Garrett Graff, author of Raven Rock: The Story of the US Government’s Secret Plan to Save Itself—While the Rest of Us Die, says secret government disaster plans were first drawn up at the end of WWII. Graff spoke with Peter Feaver, a political science professor at Duke, at the Aspen Ideas Festival. The evacuation plans for the president and senior officials were meant to ensure the country could continue to operate and rebuild after a catastrophe. The Raven Rock Mountain Complex is one of three bunkers the government created in the 1940s and 1950s. Built near Waynesboro, Pennsylvania, it was meant to be a command center if an attack destroyed the Pentagon. The president and his cabinet would travel to another bunker at Mt. Weather, about 80 minutes west of Washington, DC outside of Berryville, Virginia. NORAD, a massive Colorado-based bunker inside of a hollowed-out mountain, was also created.

Secret directions to a bunker.

Graff decided to investigate these doomsday plans because ”This was a topic that not many people paid attention to,” he says. As a national security reporter in Washington, he says the topic would come up. ”I talked to someone who had been evacuated on 9/11 to one of these facilities,” he says, “And I talked to someone who was part of these plans under the Bush and Obama years.” What really triggered his curiosity, he says, was an ID badge his colleague found in a parking garage. On the back of the badge, which belonged to an intelligence officer, were directions that led to West Virginia. Graff got on Google Maps and followed where the directions led. “I see this road go up a mountain,” he says, “There’s a chain link fence, a guard shack, and then about 100 yards further down the road, a huge set of concrete bunker doors.” The facility didn’t exist on any maps.

How the US created its doomsday plans.

In the 1940s and early 1950s, government officials thought atomic war could actually be survivable. The Soviets didn’t have many bombs, they weren’t as powerful as today, and in the event of a bombing, American citizens would have up to 12 hours of warning time. So the thinking was, “We might lose a dozen cities,” says Graff, “but nuclear war would not be anything close to the global, life-ending Armageddon that it was by the end of the Cold War.” Three technological advances changed everything. The change-up from bombers to missiles narrowed the window of warning time from 12 hours to 15 minutes. And the bombs became more powerful and plentiful. By the end of the Cuban Missile Crisis in the early 1960s, “You really see the government’s hopes and ambitions for the civilian population shrink to what it remains today,” says Graff, “which is, we’re all on our own.”

What happens if there’s a catastrophe today?
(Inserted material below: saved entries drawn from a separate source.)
(* ===== verification/Text.v ===== *)
(** * Text

    What the code uses of Rust's [char], [str] and number parsing: text is the
    list of its Unicode scalar values, a byte string the list of its bytes. *)

From stdpp Require Import sorting.
From S2P Require Import Prelude.
From Stdlib Require Import Strings.String Strings.Ascii.
Import Datatypes.

(** The text of a literal. *)
Fixpoint txt (s : string) : list Z :=
  match s with
  | EmptyString => []
  | String a s' => Z.of_nat (nat_of_ascii a) :: txt s'
  end.
Arguments txt _%_string_scope.

(** ** Characters *)

Definition between (lo c hi : Z) : bool := (lo <=? c) && (c <=? hi).

Definition is_ascii_digit (c : Z) : bool := between 48 c 57.
Definition is_ascii_upper (c : Z) : bool := between 65 c 90.
Definition is_ascii_lower (c : Z) : bool := between 97 c 122.
Definition is_ascii_hexdigit (c : Z) : bool :=
  is_ascii_digit c || between 65 c 70 || between 97 c 102.
Definition is_ascii_punctuation (c : Z) : bool :=
  between 33 c 47 || between 58 c 64 || between 91 c 96 || between 123 c 126.

(** [char::is_control]: the general category Cc. *)
Definition is_control (c : Z) : bool := between 0 c 31 || between 127 c 159.

(** [char::is_whitespace]: the Unicode property White_Space. *)
Definition is_whitespace (c : Z) : bool :=
  between 9 c 13 || (c =? 32) || (c =? 0x85) || (c =? 0xA0) || (c =? 0x1680) ||
  between 0x2000 c 0x200A || (c =? 0x2028) || (c =? 0x2029) || (c =? 0x202F) ||
  (c =? 0x205F) || (c =? 0x3000).

Definition to_ascii_uppercase (c : Z) : Z := if is_ascii_lower c then c - 32 else c.
Definition to_ascii_lowercase (c : Z) : Z := if is_ascii_upper c then c + 32 else c.

(** ** Strings *)

Fixpoint drop_while (p : Z → bool) (l : list Z) : list Z :=
  match l with
  | [] => []
  | c :: l' => if p c then drop_while p l' else l
  end.

Definition trim (l : list Z) : list Z :=
  reverse (drop_while is_whitespace (reverse (drop_while is_whitespace l))).

Fixpoint strip_prefix (p l : list Z) : option (list Z) :=
  match p, l with
  | [], _ => Some l
  | a :: p', b :: l' => if a =? b then strip_prefix p' l' else None
  | _ :: _, [] => None
  end.

Definition starts_with (p l : list Z) : bool :=
  match strip_prefix p l with Some _ => true | None => false end.

Definition str_eqb (a b : list Z) : bool := bool_decide (a = b).

Definition eq_ignore_ascii_case (a b : list Z) : bool :=
  str_eqb (to_ascii_lowercase <$> a) (to_ascii_lowercase <$> b).

(** [str::split] on a character: always at least one piece. *)
Fixpoint split_char (sep : Z) (l : list Z) : list (list Z) :=
  match l with
  | [] => [[]]
  | c :: l' =>
      if c =? sep then [] :: split_char sep l'
      else match split_char sep l' with
           | [] => [[c]]
           | w :: ws => (c :: w) :: ws
           end
  end.

Lemma split_char_word sep l : Forall (λ c, c ≠ sep) l → split_char sep l = [l].
Proof.
  induction 1 as [|c l Hc _ IH]; simpl; [done|]. by rewrite (proj2 (Z.eqb_neq _ _) Hc), IH.
Qed.

Lemma split_char_cons sep l r :
  Forall (λ c, c ≠ sep) l → split_char sep (l ++ sep :: r) = l :: split_char sep r.
Proof.
  induction 1 as [|c l Hc _ IH]; simpl; [by rewrite Z.eqb_refl|].
  by rewrite (proj2 (Z.eqb_neq _ _) Hc), IH.
Qed.

Lemma strip_prefix_app p l : strip_prefix p (p ++ l) = Some l.
Proof. induction p as [|a p IH]; simpl; [done|]. by rewrite Z.eqb_refl. Qed.

Lemma strip_prefix_Some p l r : strip_prefix p l = Some r → l = p ++ r.
Proof.
  revert l. induction p as [|a p IH]; intros l; [by intros [= ->]|].
  destruct l as [|b l]; simpl; [done|]. destruct (Z.eqb_spec a b) as [->|]; [|done].
  intros ->%IH. done.
Qed.

(** ** Numbers *)

(** [FromStr] of the unsigned integers: an optional [+], then digits only, at
    least one, and the value must fit. *)
Fixpoint parse_digits (max acc : Z) (l : list Z) : option Z :=
  match l with
  | [] => Some acc
  | c :: l' =>
      if is_ascii_digit c then
        let v := acc * 10 + (c - 48) in
        if v <=? max then parse_digits max v l' else None
      else None
  end.

Definition parse_uint (max : Z) (l : list Z) : option Z :=
  match l with
  | [] => None
  | [c] => if (c =? 43) || (c =? 45) then None else parse_digits max 0 l
  | c :: l' => if c =? 43 then parse_digits max 0 l' else parse_digits max 0 l
  end.

(** Decimal formatting; sixty-four digits are more than any 64-bit value has. *)
Fixpoint dec_go (fuel : nat) (n : Z) (acc : list Z) : list Z :=
  match fuel with
  | O => acc
  | S f =>
      let acc' := (48 + n mod 10) :: acc in
      if n <? 10 then acc' else dec_go f (n / 10) acc'
  end.

Definition dec (n : Z) : list Z := dec_go 64 n [].
Arguments dec : simpl never.

Lemma parse_digits_app max a l l' :
  parse_digits max a (l ++ l') = v ← parse_digits max a l; parse_digits max v l'.
Proof.
  revert a. induction l as [|c l IH]; intros a; simpl; [done|].
  destruct (is_ascii_digit c); [|done]. destruct (_ <=? max); [apply IH|done].
Qed.

Lemma is_ascii_digit_mod n : is_ascii_digit (48 + n mod 10) = true.
Proof. unfold is_ascii_digit, between. pose proof (Z.mod_pos_bound n 10). lia. Qed.

(** The digits produced for [n] parse back to [n] and are followed by [acc]. *)
Lemma parse_dec_go max fuel n acc :
  fuel ≠ 0%nat → 0 ≤ n ≤ max → n < 10 ^ Z.of_nat fuel →
  ∃ l, dec_go fuel n acc = l ++ acc ∧ parse_digits max 0 l = Some n ∧
    l ≠ [] ∧ Forall (λ c, is_ascii_digit c = true) l.
Proof.
  revert n acc. induction fuel as [|fuel IH]; intros n acc H0 Hn Hf; [done|].
  cbn [dec_go]. pose proof (Z.mod_pos_bound n 10 ltac:(lia)) as Hm.
  pose proof (Z.div_mod n 10 ltac:(lia)) as Hdm.
  destruct (Z.ltb_spec n 10) as [Hlt|Hge].
  - exists [48 + n mod 10]. split_and!; [done| |done|by repeat constructor; apply is_ascii_digit_mod].
    cbn [parse_digits]. rewrite is_ascii_digit_mod, Z.mod_small, (proj2 (Z.leb_le _ _)) by lia.
    f_equal. lia.
  - rewrite Nat2Z.inj_succ, Z.pow_succ_r in Hf by lia.
    destruct (IH (n / 10) ((48 + n mod 10) :: acc)) as (l & Hl & Hp & Hne & Hd);
      [intros ->; simpl in Hf; lia|lia|lia|].
    exists (l ++ [48 + n mod 10]). rewrite Hl, <- app_assoc. split_and!; [done| | |].
    + rewrite parse_digits_app, Hp. cbn [mbind option_bind parse_digits].
      rewrite is_ascii_digit_mod, (proj2 (Z.leb_le _ _)) by lia. f_equal. lia.
    + by destruct l.
    + apply Forall_app. split; [done|]. repeat constructor. apply is_ascii_digit_mod.
Qed.

Lemma parse_uint_dec max n : 0 ≤ n ≤ max → n < 2 ^ 64 → parse_uint max (dec n) = Some n.
Proof.
  intros Hn Hb. destruct (parse_dec_go max 64 n []) as (l & Hl & Hp & Hne & Hd); [done|done| |].
  { assert (2 ^ 64 < 10 ^ 64) by (vm_compute; reflexivity). lia. }
  unfold dec. rewrite Hl, app_nil_r. unfold parse_uint.
  destruct l as [|c l]; [done|]. apply Forall_cons in Hd as [Hc Hd].
  unfold is_ascii_digit, between in Hc.
  destruct l; rewrite (proj2 (Z.eqb_neq c 43)) by lia; [|done].
  by rewrite (proj2 (Z.eqb_neq c 45)) by lia.
Qed.

(** ** UTF-8 *)

Definition cont (l : list Z) : bool :=
  match l with b :: _ => between 0x80 b 0xBF | [] => false end.

(** One step of [String::from_utf8_lossy] on a byte string that starts with
    [b]: whether the next character is well formed, and how many of the bytes
    after [b] it (or the ill-formed sequence that is replaced) takes. *)
Definition utf8_step (b : Z) (l : list Z) : bool * nat :=
  if b <? 0x80 then (true, 0%nat)
  else if between 0xC2 b 0xDF then if cont l then (true, 1%nat) else (false, 0%nat)
  else if between 0xE0 b 0xEF then
    let ok := match l with
      | c :: _ => ((b =? 0xE0) && between 0xA0 c 0xBF) ||
                  (between 0xE1 b 0xEC && between 0x80 c 0xBF) ||
                  ((b =? 0xED) && between 0x80 c 0x9F) ||
                  (between 0xEE b 0xEF && between 0x80 c 0xBF)
      | [] => false
      end in
    if ok then if cont (drop 1 l) then (true, 2%nat) else (false, 1%nat) else (false, 0%nat)
  else if between 0xF0 b 0xF4 then
    let ok := match l with
      | c :: _ => ((b =? 0xF0) && between 0x90 c 0xBF) ||
                  (between 0xF1 b 0xF3 && between 0x80 c 0xBF) ||
                  ((b =? 0xF4) && between 0x80 c 0x8F)
      | [] => false
      end in
    if ok then
      if cont (drop 1 l) then if cont (drop 2 l) then (true, 3%nat) else (false, 2%nat)
      else (false, 1%nat)
    else (false, 0%nat)
  else (false, 0%nat).

(** U+FFFD in UTF-8. *)
Definition REPLACEMENT : list Z := [0xEF; 0xBF; 0xBD].

(** [String::from_utf8_lossy], as a list of characters, each its UTF-8 bytes. *)
Fixpoint utf8_chars (fuel : nat) (l : list Z) : list (list Z) :=
  match fuel, l with
  | S f, b :: l' =>
      let '(ok, n) := utf8_step b l' in
      (if ok then b :: take n l' else REPLACEMENT) :: utf8_chars f (drop n l')
  | _, _ => []
  end.

Definition from_utf8_lossy (l : list Z) : list (list Z) := utf8_chars (length l) l.

(** [&s[..n]] on text given by the bytes of its characters: a panic unless [n]
    falls between two characters (or at an end) of [s]. *)
Fixpoint str_take (n : nat) (s : list (list Z)) : option (list (list Z)) :=
  match n, s with
  | O, _ => Some []
  | _, [] => None
  | _, c :: s' => if (length c <=? n)%nat then cons c <$> str_take (n - length c) s' else None
  end.

Fixpoint str_len (s : list (list Z)) : nat :=
  match s with
  | [] => 0
  | c :: s' => length c + str_len s'
  end.

(** Characters of one byte: every cut is between two characters. *)
Lemma str_take_ascii n s :
  Forall (λ c, length c = 1%nat) s → (n ≤ str_len s)%nat → str_take n s = Some (take n s).
Proof.
  revert n. induction s as [|c s IH]; intros n Hs Hn; (destruct n as [|n]; [done|]); simpl in Hn; [lia|].
  apply Forall_cons in Hs as [Hc Hs]. cbn [str_take]. rewrite Hc in *. cbn [Nat.leb].
  rewrite IH; [|done|lia]. simpl. by rewrite Nat.sub_0_r.
Qed.

Lemma utf8_chars_ascii fuel l :
  Forall (λ b, 0 ≤ b < 128) l → Forall (λ c, length c = 1%nat) (utf8_chars fuel l).
Proof.
  revert l. induction fuel as [|fuel IH]; intros l Hl; [constructor|].
  destruct Hl as [|b l Hb Hl]; [constructor|]. cbn [utf8_chars]. unfold utf8_step.
  rewrite (proj2 (Z.ltb_lt b 0x80)) by lia. constructor; [done|]. by apply IH.
Qed.

(** ** Order *)

(** Strings are ordered by their characters, as their UTF-8 bytes are. *)
Fixpoint str_leb (a b : list Z) : bool :=
  match a, b with
  | [], _ => true
  | _ :: _, [] => false
  | x :: a', y :: b' => (x <? y) || ((x =? y) && str_leb a' b')
  end.

Definition str_le (a b : list Z) : Prop := str_leb a b = true.

#[global] Instance str_le_dec : RelDecision str_le.
Proof. intros a b. unfold str_le. apply _. Defined.

Definition sort (l : list (list Z)) : list (list Z) := merge_sort str_le l.

#[global] Instance str_le_trans : Transitive str_le.
Proof.
  unfold str_le. intros a. induction a as [|x a IH]; intros [|y b] [|z c]; simpl; try done.
  rewrite !orb_true_iff, !andb_true_iff, !Z.ltb_lt, !Z.eqb_eq.
  intros [?|[-> Hab]] [?|[-> Hbc]]; try (left; lia). right. split; [done|]. by eapply IH.
Qed.

#[global] Instance str_le_total : Total str_le.
Proof.
  unfold str_le. intros a. induction a as [|x a IH]; intros [|y b]; simpl; try (by (left + right)).
  rewrite !orb_true_iff, !andb_true_iff, !Z.ltb_lt, !Z.eqb_eq.
  destruct (Z.lt_trichotomy x y) as [?|[->|?]]; [tauto| |tauto]. destruct (IH b); tauto.
Qed.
The first time government leaders were evacuated at a massive scale was 9/11. President George W. Bush was hurriedly put on Air Force One, where he was safe in the sky above the Gulf of Mexico. Secretary of Defense Donald Rumsfeld was at the Pentagon crash site helping the injured, while his staff was being evacuated to Raven Rock. Graff says the doomsday system worked poorly because President Bush and Secretary Rumsfeld were incommunicado. ”During that first hour, it was nearly impossible to reach the President and Secretary of Defense.” Since 2001, the government has learned its lesson. Now, the bunkers are staffed 24/7, so it’s inevitable that someone will survive, says Graff, though “we may not be happy with what the government ends up looking like.” In addition, a set of doomsday planes stationed in Nebraska are ready to take flight at a moment’s notice. “While we’re sitting here, right now, talking,” says Graff, “one of these planes is sitting on the runway. It’s engines are on, it is fully staffed, and it would be ready to launch in 12 to 15 minutes to rendezvous with the president.” He adds the planes have the ability to fly three days above the country, where the president could lead nuclear war “before he had to land and survey what was left of the country.”